# Mississippi Attorney General



## IBBruin (Feb 10, 2009)

_Please Thank Attorney General Jim Hood!_ Two-thirds of the nation’s attorneys general have filed an amicus brief asking the U.S. Supreme Court to grant _certiorari_ in the case of _NRA v. Chicago _and hold that the Second Amendment applies to state and local governments through the Due Process Clause of the Fourteenth Amendment. This bi-partisan group of 33 attorneys general, along with the Attorney General of California in a separate filing, agrees with the NRA’s position that the Second Amendment protects a fundamental individual right to keep and bear arms, disagreeing with the decision recently issued by a three-judge panel of the U.S. Court of Appeals for the Seventh Circuit. 
*Attorney General Hood was one of the many who agrees that the Second Amendment is a fundamental individual right and signed the amicus brief. Please call Attorney General Hood at (601) 359-3680 and thank him for standing up in support of the Second Amendment. *


----------



## phreebsd (Dec 16, 2004)

Hell the constitution should be followed by our lawmakers and not questioned. 
Our forefathers knew exactly what the framework of a gov should be and modeled it as such. They included all the checks and balances needed to make it fair.

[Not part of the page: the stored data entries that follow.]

(* ===== verification/Uuid.v ===== *)
(** * UUIDs: utils/uuid/uuid_generator.c

    Generation, formatting, validation and parsing of UUIDs, in the Linux
    configuration of the source (random bytes read from /dev/urandom). *)
From S2P Require Import Prelude.

(** ** Data *)

Inductive uuid_err := AIRY_UUID_SUCCESS | AIRY_UUID_EINVALID | AIRY_UUID_ENOMEM | AIRY_UUID_EUNAVAIL.

#[export] Instance uuid_err_eq_dec : EqDecision uuid_err.
Proof. solve_decision. Defined.

(** [g_uuid_initialized] and [g_uuid_counter]. *)
Record uuid_state := UuidState { uuid_initialized : bool; uuid_counter : Z }.

(** What the system answers during a call: whether /dev/urandom opens (at the
    probe and at the read), the bytes that one read returns, the clock. *)
Record uuid_env := UuidEnv {
  probe_ok : bool;
  open_ok : bool;
  random : list Z;
  clock : Z;
}.

Definition AIRY_UUID_STR_LEN : nat := 37.
Definition AIRY_UUID_PREFIXED_STR_LEN : nat := 64.

Definition dash : Z := 45.

(** ** Formatting *)

Definition hex_digit (d : Z) : Z := if d <? 10 then 48 + d else 87 + d.

(** [%02x] *)
Definition hex2 (b : Z) : cstr := [hex_digit (b / 16); hex_digit (b mod 16)].

Definition ub (u : list Z) (i : nat) : Z := default 0 (u !! i).

Definition uuid_format (u : list Z) : cstr :=
  hex2 (ub u 0) ++ hex2 (ub u 1) ++ hex2 (ub u 2) ++ hex2 (ub u 3) ++ [dash] ++
  hex2 (ub u 4) ++ hex2 (ub u 5) ++ [dash] ++
  hex2 (ub u 6) ++ hex2 (ub u 7) ++ [dash] ++
  hex2 (ub u 8) ++ hex2 (ub u 9) ++ [dash] ++
  hex2 (ub u 10) ++ hex2 (ub u 11) ++ hex2 (ub u 12) ++ hex2 (ub u 13) ++
  hex2 (ub u 14) ++ hex2 (ub u 15).

(** [snprintf] into a buffer of [n > 0] bytes keeps [n - 1] characters. *)
Definition snprintf (n : nat) (s : cstr) : cstr := take (n - 1) s.

(** ** Operations *)

Definition airy_uuid_init (env : uuid_env) (st : uuid_state) : uuid_err * uuid_state :=
  if uuid_initialized st then (AIRY_UUID_SUCCESS, st)
  else if probe_ok env then
    (AIRY_UUID_SUCCESS, UuidState true (Z.lxor (u64 (clock env)) 0x123456789ABCDEF0))
  else (AIRY_UUID_EUNAVAIL, UuidState false (uuid_counter st)).

Definition airy_uuid_cleanup (st : uuid_state) : uuid_state := UuidState false 0.

Definition set_bits (u : list Z) : list Z :=
  let u := <[6%nat := Z.lor (Z.land (ub u 6) 0x0F) 0x40]> u in
  <[8%nat := Z.lor (Z.land (ub u 8) 0x3F) 0x80]> u.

Present day politicians want to do nothing but change it. It sickens me!
I hate liberals!

We're behind you, Attorney General Hood!


----------



## Yesterday (Jan 2, 2009)

nice. now.. make a move to decriminalize marijuana and watch your state population triple(this will help increase your salary, mr. attorney)


----------



## Polaris425 (Dec 16, 2004)

AG King is one to thank from alabama... I got the same email from NRA only in Alabama form... haha..


----------



## sookiesmacker (Mar 19, 2009)

The second amend. was put in place so the general public could keep the gov. in check. (Militia)

They wanna get rid of it because they know it's the one single thing that keeps the US. citizens from being their *****.

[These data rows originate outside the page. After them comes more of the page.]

(* ===== verification/RegexParse.v ===== *)
(** * The parser of regular expressions: utils/compat/airy_regex_parse.c

    The parser reads an extended regular expression into a tree.  A list linked
    by [next] is a list here, with [NULL] the empty list; the nodes are values,
    since a node is filled by the call that allocates it and never shared.  The
    answers of the allocator are a parameter. *)
From S2P Require Import Prelude.

(** ** Calls that change a state *)

(** A call returns, is undefined (overflow of a signed integer, access outside
    an object), or does not end within the fuel of the model. *)
Inductive outcome (A : Type) := Ret (a : A) | Undef | NoFuel.
Arguments Ret {A} a.
Arguments Undef {A}.
Arguments NoFuel {A}.

Definition M (S A : Type) : Type := S -> outcome (A * S).

Section monad.
Context {S : Type}.

Definition ret {A} (a : A) : M S A := fun s => Ret (a, s).
Definition bind {A B} (m : M S A) (k : A -> M S B) : M S B :=
  fun s => match m s with Ret (a, s) => k a s | Undef => Undef | NoFuel => NoFuel end.
Definition get : M S S := fun s => Ret (s, s).
Definition modify (f : S -> S) : M S unit := fun s => Ret (tt, f s).
Definition undef {A} : M S A := fun _ => Undef.
Definition nofuel {A} : M S A := fun _ => NoFuel.

End monad.

Declare Scope re_scope.
Delimit Scope re_scope with re.
Notation "x <- m ;; k" := (bind m (fun x => k))
  (at level 100, m at next level, right associativity) : re_scope.
Notation "m ;; k" := (bind m (fun _ => k)) (at level 100, right associativity) : re_scope.
(** [x = m; if (!x) return NULL;] *)
Notation "x <-? m ;; k" := (bind m (fun o => match o with Some x => k | None => ret None end))
  (at level 100, m at next level, right associativity) : re_scope.
#[local] Open Scope re_scope.

(** ** Data *)

Definition AIRY_RE_MAX_GROUPS : Z := 10.
Definition AIRY_RE_MAX_BODY : Z := 256.
Definition INT_MAX : Z := 2147483647.

Inductive airy_re_ast_t :=
| AIRY_RE_A_EMPTY
| AIRY_RE_A_CHAR (c : Z)
| AIRY_RE_A_ANY
| AIRY_RE_A_CLASS (tbl : list Z)
| AIRY_RE_A_ANCHOR (c : Z)
| AIRY_RE_A_ALT (a b : list airy_re_ast_t)
| AIRY_RE_A_REPEAT (a : airy_re_ast_t) (lo hi : Z) (greedy : bool)
| AIRY_RE_A_GROUP (a : list airy_re_ast_t) (gid : Z).

(** [ps_p] is the text from the read position to [end]; [nodes] counts the nodes
    of the ownership list [head]. *)
Record airy_re_parser_t := Parser {
  ps_p : list Z;
  ngroups : Z;
  ps_error : bool;
  nodes : nat;
}.

Definition set_p (l : list Z) (ps : airy_re_parser_t) := Parser l (ngroups ps) (ps_error ps) (nodes ps).
Definition set_error (ps : airy_re_parser_t) := Parser (ps_p ps) (ngroups ps) true (nodes ps).
Definition set_ngroups (n : Z) (ps : airy_re_parser_t) := Parser (ps_p ps) n (ps_error ps) (nodes ps).

(** The characters the parser distinguishes. *)
Abbreviation LPAR := 40 (only parsing).
Abbreviation RPAR := 41 (only parsing).
Abbreviation STAR := 42 (only parsing).
Abbreviation PLUS := 43 (only parsing).
Abbreviation COMMA := 44 (only parsing).
Abbreviation DASH := 45 (only parsing).
Abbreviation DOT := 46 (only parsing).
Abbreviation DIGIT0 := 48 (only parsing).
Abbreviation DIGIT9 := 57 (only parsing).
Abbreviation QUEST := 63 (only parsing).
Abbreviation LBRACKET := 91 (only parsing).
Abbreviation BACKSLASH := 92 (only parsing).
Abbreviation RBRACKET := 93 (only parsing).
Abbreviation CARET := 94 (only parsing).
Abbreviation DOLLAR := 36 (only parsing).
Abbreviation LBRACE := 123 (only parsing).
Abbreviation BAR := 124 (only parsing).
Abbreviation RBRACE := 125 (only parsing).

(** ** The parser *)

Section parser.
Variable malloc_ok : nat -> bool.

Definition airy_re_ast_new : M airy_re_parser_t bool :=
  fun ps =>
    if malloc_ok (nodes ps) then Ret (true, Parser (ps_p ps) (ngroups ps) (ps_error ps) (S (nodes ps)))
    else Ret (false, set_error ps).

Definition airy_re_peek : M airy_re_parser_t Z :=
  ps <- get ;; ret (match ps_p ps with [] => -1 | c :: _ => c end).

Definition airy_re_next : M airy_re_parser_t Z :=
  ps <- get ;;
  match ps_p ps with [] => ret (-1) | c :: l => modify (set_p l) ;; ret c end.

(** [ps->error = 1; return r;] *)
Definition fail {A} (r : A) : M airy_re_parser_t A := modify set_error ;; ret r.

(** [tbl[(unsigned char)ch >> 3] |= 1u << ((unsigned char)ch & 7)] *)
Definition tbl_set (tbl : list Z) (ch : Z) : list Z :=
  let i := Z.to_nat (Z.shiftr (u8 ch) 3) in
  match tbl !! i with
  | Some b => <[i := u8 (Z.lor b (Z.shiftl 1 (Z.land (u8 ch) 7)))]> tbl
  | None => tbl
  end.

(** [for (int k = ch; k <= hi; k++)] *)
Definition tbl_set_range (tbl : list Z) (ch hi : Z) : list Z :=
  fold_left tbl_set (seqZ ch (hi - ch + 1)) tbl.

(** The loop over the members; [None] is the return of -1. *)
Fixpoint class_loop (l : list Z) (tbl : list Z) : option (list Z) * list Z :=
  match l with
  | [] => (None, [])
  | ch :: l1 =>
      if ch =? RBRACKET then (Some tbl, l1)
      else
        match l1 with
        | [] => class_loop l1 (tbl_set tbl ch)
        | d :: l2 =>
            if ch =? BACKSLASH then class_loop l2 (tbl_set tbl d)
            else
              match l2 with
              | [] => class_loop l1 (tbl_set tbl ch)
              | c :: l3 =>
                  if (d =? DASH) && negb (c =? RBRACKET) then
                    let hi := s8 c in
                    if hi <? ch then (None, l3) else class_loop l3 (tbl_set_range tbl ch hi)
                  else class_loop l1 (tbl_set tbl ch)
              end
        end
  end.

Definition airy_re_parse_class_body (neg : bool) : M airy_re_parser_t (option (list Z)) :=
  ps <- get ;;
  let (r, l) := class_loop (ps_p ps) (replicate 32 0) in
  modify (set_p l) ;;
  match r with
  | None => fail None
  | Some tbl => ret (Some (if neg then map (fun b => u8 (Z.lnot b)) tbl else tbl))
  end.

Definition airy_re_char (ch : Z) : M airy_re_parser_t (option airy_re_ast_t) :=
  ok <- airy_re_ast_new ;; ret (if ok then Some (AIRY_RE_A_CHAR ch) else None).

(** [parse_alt] is the recursive call. *)
Definition airy_re_group (parse_alt : M airy_re_parser_t (list airy_re_ast_t))
    : M airy_re_parser_t (option airy_re_ast_t) :=
  ps <- get ;;
  if AIRY_RE_MAX_GROUPS - 1 <=? ngroups ps then fail None
  else
    let gid := ngroups ps + 1 in
    modify (set_ngroups gid) ;;
    inner <- parse_alt ;;
    match inner with
    | [] => ret None
    | _ =>
        ch <- airy_re_peek ;;
        if negb (ch =? RPAR) then fail None
        else
          airy_re_next ;;
          ok <- airy_re_ast_new ;;
          ret (if ok then Some (AIRY_RE_A_GROUP inner gid) else None)
    end.

Definition airy_re_class : M airy_re_parser_t (option airy_re_ast_t) :=
  ch <- airy_re_peek ;;
  (if ch =? CARET then airy_re_next ;; ret tt else ret tt) ;;
  ok <- airy_re_ast_new ;;
  if negb ok then ret None
  else
    tbl <-? airy_re_parse_class_body (ch =? CARET) ;;
    ret (Some (AIRY_RE_A_CLASS tbl)).

Definition airy_re_escape : M airy_re_parser_t (option airy_re_ast_t) :=
  esc <- airy_re_next ;;
  if esc <? 0 then fail None else airy_re_char esc.

Definition airy_re_atom (parse_alt : M airy_re_parser_t (list airy_re_ast_t)) (ch : Z)
    : M airy_re_parser_t (option airy_re_ast_t) :=
  if ch =? LPAR then airy_re_next ;; airy_re_group parse_alt
  else if (ch =? CARET) || (ch =? DOLLAR) then
    airy_re_next ;;
    ok <- airy_re_ast_new ;;
    ret (if ok then Some (AIRY_RE_A_ANCHOR ch) else None)
  else if ch =? DOT then
    airy_re_next ;; ok <- airy_re_ast_new ;; ret (if ok then Some AIRY_RE_A_ANY else None)
  else if ch =? LBRACKET then airy_re_next ;; airy_re_class
  else if ch =? BACKSLASH then airy_re_next ;; airy_re_escape
  else if (ch =? BAR) || (ch =? PLUS) || (ch =? STAR) || (ch =? QUEST) || (ch =? LBRACE) || (ch =? RBRACE)
  then fail None
  else airy_re_next ;; airy_re_char ch.

(** The value is an [int]: its overflow is undefined. *)
Fixpoint digits_loop (l : list Z) (n : Z) (seen : bool) : outcome (Z * list Z) :=
  match l with
  | c :: l' =>
      if (DIGIT0 <=? c) && (c <=? DIGIT9) then
        if INT_MAX <? n * 10 + (c - DIGIT0) then Undef
        else digits_loop l' (n * 10 + (c - DIGIT0)) true
      else Ret (if seen then n else -1, l)
  | [] => Ret (if seen then n else -1, l)
  end.

Definition airy_re_digits : M airy_re_parser_t Z :=
  fun ps =>
    match digits_loop (ps_p ps) 0 false with
    | Ret (n, l) => Ret (n, set_p l ps)
    | Undef => Undef
    | NoFuel => NoFuel
    end.

(** Returns [lo] and [hi], [None] for -1. *)
Definition airy_re_bounds : M airy_re_parser_t (option (Z * Z)) :=
  n <- airy_re_digits ;;
  if n <? 0 then fail None
  else
    ch <- airy_re_peek ;;
    hi <- (if ch =? COMMA then
             airy_re_next ;; m <- airy_re_digits ;; ret (if 0 <=? m then m else -1)
           else ret n) ;;
    ch <- airy_re_peek ;;
    if negb (ch =? RBRACE) then fail None
    else airy_re_next ;; ret (Some (n, hi)).

Definition airy_re_rep_ok (lo hi : Z) : M airy_re_parser_t bool :=
  if (AIRY_RE_MAX_BODY <? lo) || ((0 <=? hi) && (AIRY_RE_MAX_BODY <? hi)) then fail false
  else if (0 <=? hi) && (hi <? lo) then fail false
  else ret true.

Definition airy_re_repeat (atom : airy_re_ast_t) : M airy_re_parser_t (option airy_re_ast_t) :=
  q <- airy_re_peek ;;
  if negb (q =? STAR) && negb (q =? PLUS) && negb (q =? QUEST) && negb (q =? LBRACE) then ret (Some atom)
  else
    airy_re_next ;;
    ok <- airy_re_ast_new ;;
    if negb ok then ret None
    else
      b <-? (if q =? STAR then ret (Some (0, -1))
             else if q =? PLUS then ret (Some (1, -1))
             else if q =? QUEST then ret (Some (0, 1))
             else airy_re_bounds) ;;
      ok <- airy_re_rep_ok b.1 b.2 ;;
      if negb ok then ret None
      else
        ch <- airy_re_peek ;;
        if ch =? QUEST then airy_re_next ;; ret (Some (AIRY_RE_A_REPEAT atom b.1 b.2 false))
        else ret (Some (AIRY_RE_A_REPEAT atom b.1 b.2 true)).

(** [head] is the list read so far. *)
Fixpoint concat_loop (fuel : nat) (parse_alt : M airy_re_parser_t (list airy_re_ast_t))
    (head : list airy_re_ast_t) : M airy_re_parser_t (list airy_re_ast_t) :=
  match fuel with
  | O => nofuel
  | S fuel' =>
      ch <- airy_re_peek ;;
      if (ch <? 0) || (ch =? RPAR) || (ch =? BAR) then ret head
      else
        atom <- airy_re_atom parse_alt ch ;;
        match atom with
        | None => ret []
        | Some atom =>
            atom <- airy_re_repeat atom ;;
            match atom with
            | None => ret []
            | Some atom => concat_loop fuel' parse_alt (head ++ [atom])
            end
        end
  end.

(** Every turn of a loop of the parser reads a character. *)
Definition airy_re_parse_concat (parse_alt : M airy_re_parser_t (list airy_re_ast_t))
    : M airy_re_parser_t (list airy_re_ast_t) :=
  ps <- get ;; concat_loop (S (length (ps_p ps))) parse_alt [].

Fixpoint alt_loop (fuel : nat) (parse_concat : M airy_re_parser_t (list airy_re_ast_t))
    (left : list airy_re_ast_t) : M airy_re_parser_t (list airy_re_ast_t) :=
  match fuel with
  | O => nofuel
  | S fuel' =>
      ch <- airy_re_peek ;;
      if negb (ch =? BAR) then ret left
      else
        airy_re_next ;;
        right <- parse_concat ;;
        match right with
        | [] => ret []
        | _ =>
            ok <- airy_re_ast_new ;;
            if negb ok then ret [] else alt_loop fuel' parse_concat [AIRY_RE_A_ALT left right]
        end
  end.

(** [depth] bounds the nesting of groups. *)
Fixpoint airy_re_parse_alt (depth : nat) : M airy_re_parser_t (list airy_re_ast_t) :=
  match depth with
  | O => nofuel
  | S depth' =>
      left <- airy_re_parse_concat (airy_re_parse_alt depth') ;;
      ps <- get ;;
      match left, ps_error ps with
      | [], true => ret []
      | _, _ => alt_loop (S (length (ps_p ps))) (airy_re_parse_concat (airy_re_parse_alt depth')) left
      end
  end.

(** The parse of a whole pattern, as [airy_re_regcomp] starts it: a pattern has
    no more groups inside each other than characters. *)
Definition parse_pattern (pattern : cstr) : outcome (list airy_re_ast_t * airy_re_parser_t) :=
  airy_re_parse_alt (S (length pattern)) (Parser pattern 0 false 0).

End parser.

Thanks for the info, IBB. Heck I live in SC. and I'm gonna give him a thank you call. :rockn:


----------



## sookiesmacker (Mar 19, 2009)

Polaris425 said:


> AG King is one to thank from alabama... I got the same email from NRA only in Alabama form... haha..


 
So what you're sayin' is.........


"They wuz aloter mispelld wurds n thar"??



Just playin'


Both div. 1 football teams in Ala. "OWN" my Gamecocks. I hate it, but it's true.:crying:


----------